Given entries Block Start

(** Where the accounts come from: the control plane, the database or the live
    configuration. *)
Definition listed_accounts (live : RuntimeSnapshot) : Pm (result (list HealthAccountMetadata) Response) :=
  if is_some control_plane then fun s =>
    (Ok (map (fun a => mkHealthAccountMetadata (av_id a) (av_source_id a) (av_display_name a) (av_enabled a))
           (ControlReads.list_accounts (ps_control s))), s)
  else if database then
    let& accounts := p_query health_accounts_metadata in
    p_ret (ok_or accounts (health_database_error "failed to list accounts for health API"))
  else
    p_ret (Ok (map (fun a => mkHealthAccountMetadata (ac_id a) (ac_provider_id a) (ac_display_name a) (ac_enabled a))
                 (gc_accounts (ss_config live)))).

(** The health of an account without an entry. *)
Definition absent_health (enabled database_configured : bool) : AccountHealth :=
  mkAccountHealth (enabled && negb database_configured) true 0 0 (if enabled then "unknown" else "disabled") "unknown"
    true None None None None None None None.

Definition reported_health (health_map : gmap string AccountHealth) (database_configured : bool)
    (account : HealthAccountMetadata) : AccountHealth :=
  default (absent_health (hm_enabled account) database_configured) (health_map !! hm_id account).

Definition account_row_json (account : HealthAccountMetadata) (health : AccountHealth) : Value :=
  let time t := match t with Some t => moment_json t | None => VNull end in
  json_object
    [("account_id", VString (hm_id account)); ("provider_id", VString (hm_source_id account));
     ("source_id", VString (hm_source_id account)); ("source", VString (ah_source health));
     ("display_name", VString (hm_display_name account)); ("enabled", VBool (hm_enabled account));
     ("health_status", VString (ah_status health)); ("health_source", VString (ah_source health));
     ("health_updated_at", time (ah_updated_at health)); ("updated_at", time (ah_updated_at health));
     ("stale", VBool (ah_stale health)); ("cooldown_until", time (ah_cooldown_until health));
     ("consecutive_failures", of_i64 (ah_consecutive_failures health)); ("health", health_json health)].

(** The clock as the registry reads it for each account. *)
Definition health_table (clock : string -> Z) : Pm (gmap string AccountHealth) :=
  p_tick (fun n s => all_health (ps_health s) (pe_fault n) clock).

Definition admin_health (live : RuntimeSnapshot) (clock : string -> Z) (rq : Request) : ProbeHandler :=
  with_admin rq (
    let& health_map := health_table clock in
    let& accounts := listed_accounts live in
    match accounts with
    | Err response => p_ret response
    | Ok accounts => fun s =>
        (ok_json (json_object
           [("fact_source", VString (if database_configured s then "postgresql" else "memory"));
            ("stale_after_secs", of_i64 (hc_stale_after (Health.hr_config (ps_health s)) / NS_PER_SEC));
            ("data", VArray (map (fun account =>
               account_row_json account (reported_health health_map (database_configured s) account)) accounts))]), s)
    end).

Definition account_not_found : Response := error_response 404 "not_found" "account not found".

Definition found_account (live : RuntimeSnapshot) (account_id : string) : Pm (result HealthAccountMetadata Response) :=
  if is_some control_plane then fun s =>
    (match ControlReads.get_account account_id (ps_control s) with
     | Ok a => Ok (mkHealthAccountMetadata (av_id a) (av_source_id a) (av_display_name a) (av_enabled a))
     | Err (CpNotFound _) => Err account_not_found
     | Err error => Err (control_plane_error error)
     end, s)
  else if database then
    let& account := p_query (health_account_metadata account_id) in
    p_ret match account with
          | Some (Some account) => Ok account
          | Some None => Err account_not_found
          | None => Err (health_database_error "failed to read account for health API")
          end
  else
    p_ret match account (ss_config live) account_id with
          | Some a => Ok (mkHealthAccountMetadata (ac_id a) (ac_provider_id a) (ac_display_name a) (ac_enabled a))
          | None => Err account_not_found
          end.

Given entries Block End

**Exercise:**
Your response must consist of every line above, reproduced exactly.

**Problem solution:**
(** Where the accounts come from: the control plane, the database or the live
    configuration. *)
Definition listed_accounts (live : RuntimeSnapshot) : Pm (result (list HealthAccountMetadata) Response) :=
  if is_some control_plane then fun s =>
    (Ok (map (fun a => mkHealthAccountMetadata (av_id a) (av_source_id a) (av_display_name a) (av_enabled a))
           (ControlReads.list_accounts (ps_control s))), s)
  else if database then
    let& accounts := p_query health_accounts_metadata in
    p_ret (ok_or accounts (health_database_error "failed to list accounts for health API"))
  else
    p_ret (Ok (map (fun a => mkHealthAccountMetadata (ac_id a) (ac_provider_id a) (ac_display_name a) (ac_enabled a))
                 (gc_accounts (ss_config live)))).

(** The health of an account without an entry. *)
Definition absent_health (enabled database_configured : bool) : AccountHealth :=
  mkAccountHealth (enabled && negb database_configured) true 0 0 (if enabled then "unknown" else "disabled") "unknown"
    true None None None None None None None.

Definition reported_health (health_map : gmap string AccountHealth) (database_configured : bool)
    (account : HealthAccountMetadata) : AccountHealth :=
  default (absent_health (hm_enabled account) database_configured) (health_map !! hm_id account).

Definition account_row_json (account : HealthAccountMetadata) (health : AccountHealth) : Value :=
  let time t := match t with Some t => moment_json t | None => VNull end in
  json_object
    [("account_id", VString (hm_id account)); ("provider_id", VString (hm_source_id account));
     ("source_id", VString (hm_source_id account)); ("source", VString (ah_source health));
     ("display_name", VString (hm_display_name account)); ("enabled", VBool (hm_enabled account));
     ("health_status", VString (ah_status health)); ("health_source", VString (ah_source health));
     ("health_updated_at", time (ah_updated_at health)); ("updated_at", time (ah_updated_at health));
     ("stale", VBool (ah_stale health)); ("cooldown_until", time (ah_cooldown_until health));
     ("consecutive_failures", of_i64 (ah_consecutive_failures health)); ("health", health_json health)].

(** The clock as the registry reads it for each account. *)
Definition health_table (clock : string -> Z) : Pm (gmap string AccountHealth) :=
  p_tick (fun n s => all_health (ps_health s) (pe_fault n) clock).

Definition admin_health (live : RuntimeSnapshot) (clock : string -> Z) (rq : Request) : ProbeHandler :=
  with_admin rq (
    let& health_map := health_table clock in
    let& accounts := listed_accounts live in
    match accounts with
    | Err response => p_ret response
    | Ok accounts => fun s =>
        (ok_json (json_object
           [("fact_source", VString (if database_configured s then "postgresql" else "memory"));
            ("stale_after_secs", of_i64 (hc_stale_after (Health.hr_config (ps_health s)) / NS_PER_SEC));
            ("data", VArray (map (fun account =>
               account_row_json account (reported_health health_map (database_configured s) account)) accounts))]), s)
    end).

Definition account_not_found : Response := error_response 404 "not_found" "account not found".

Definition found_account (live : RuntimeSnapshot) (account_id : string) : Pm (result HealthAccountMetadata Response) :=
  if is_some control_plane then fun s =>
    (match ControlReads.get_account account_id (ps_control s) with
     | Ok a => Ok (mkHealthAccountMetadata (av_id a) (av_source_id a) (av_display_name a) (av_enabled a))
     | Err (CpNotFound _) => Err account_not_found
     | Err error => Err (control_plane_error error)
     end, s)
  else if database then
    let& account := p_query (health_account_metadata account_id) in
    p_ret match account with
          | Some (Some account) => Ok account
          | Some None => Err account_not_found
          | None => Err (health_database_error "failed to read account for health API")
          end
  else
    p_ret match account (ss_config live) account_id with
          | Some a => Ok (mkHealthAccountMetadata (ac_id a) (ac_provider_id a) (ac_display_name a) (ac_enabled a))
          | None => Err account_not_found
          end.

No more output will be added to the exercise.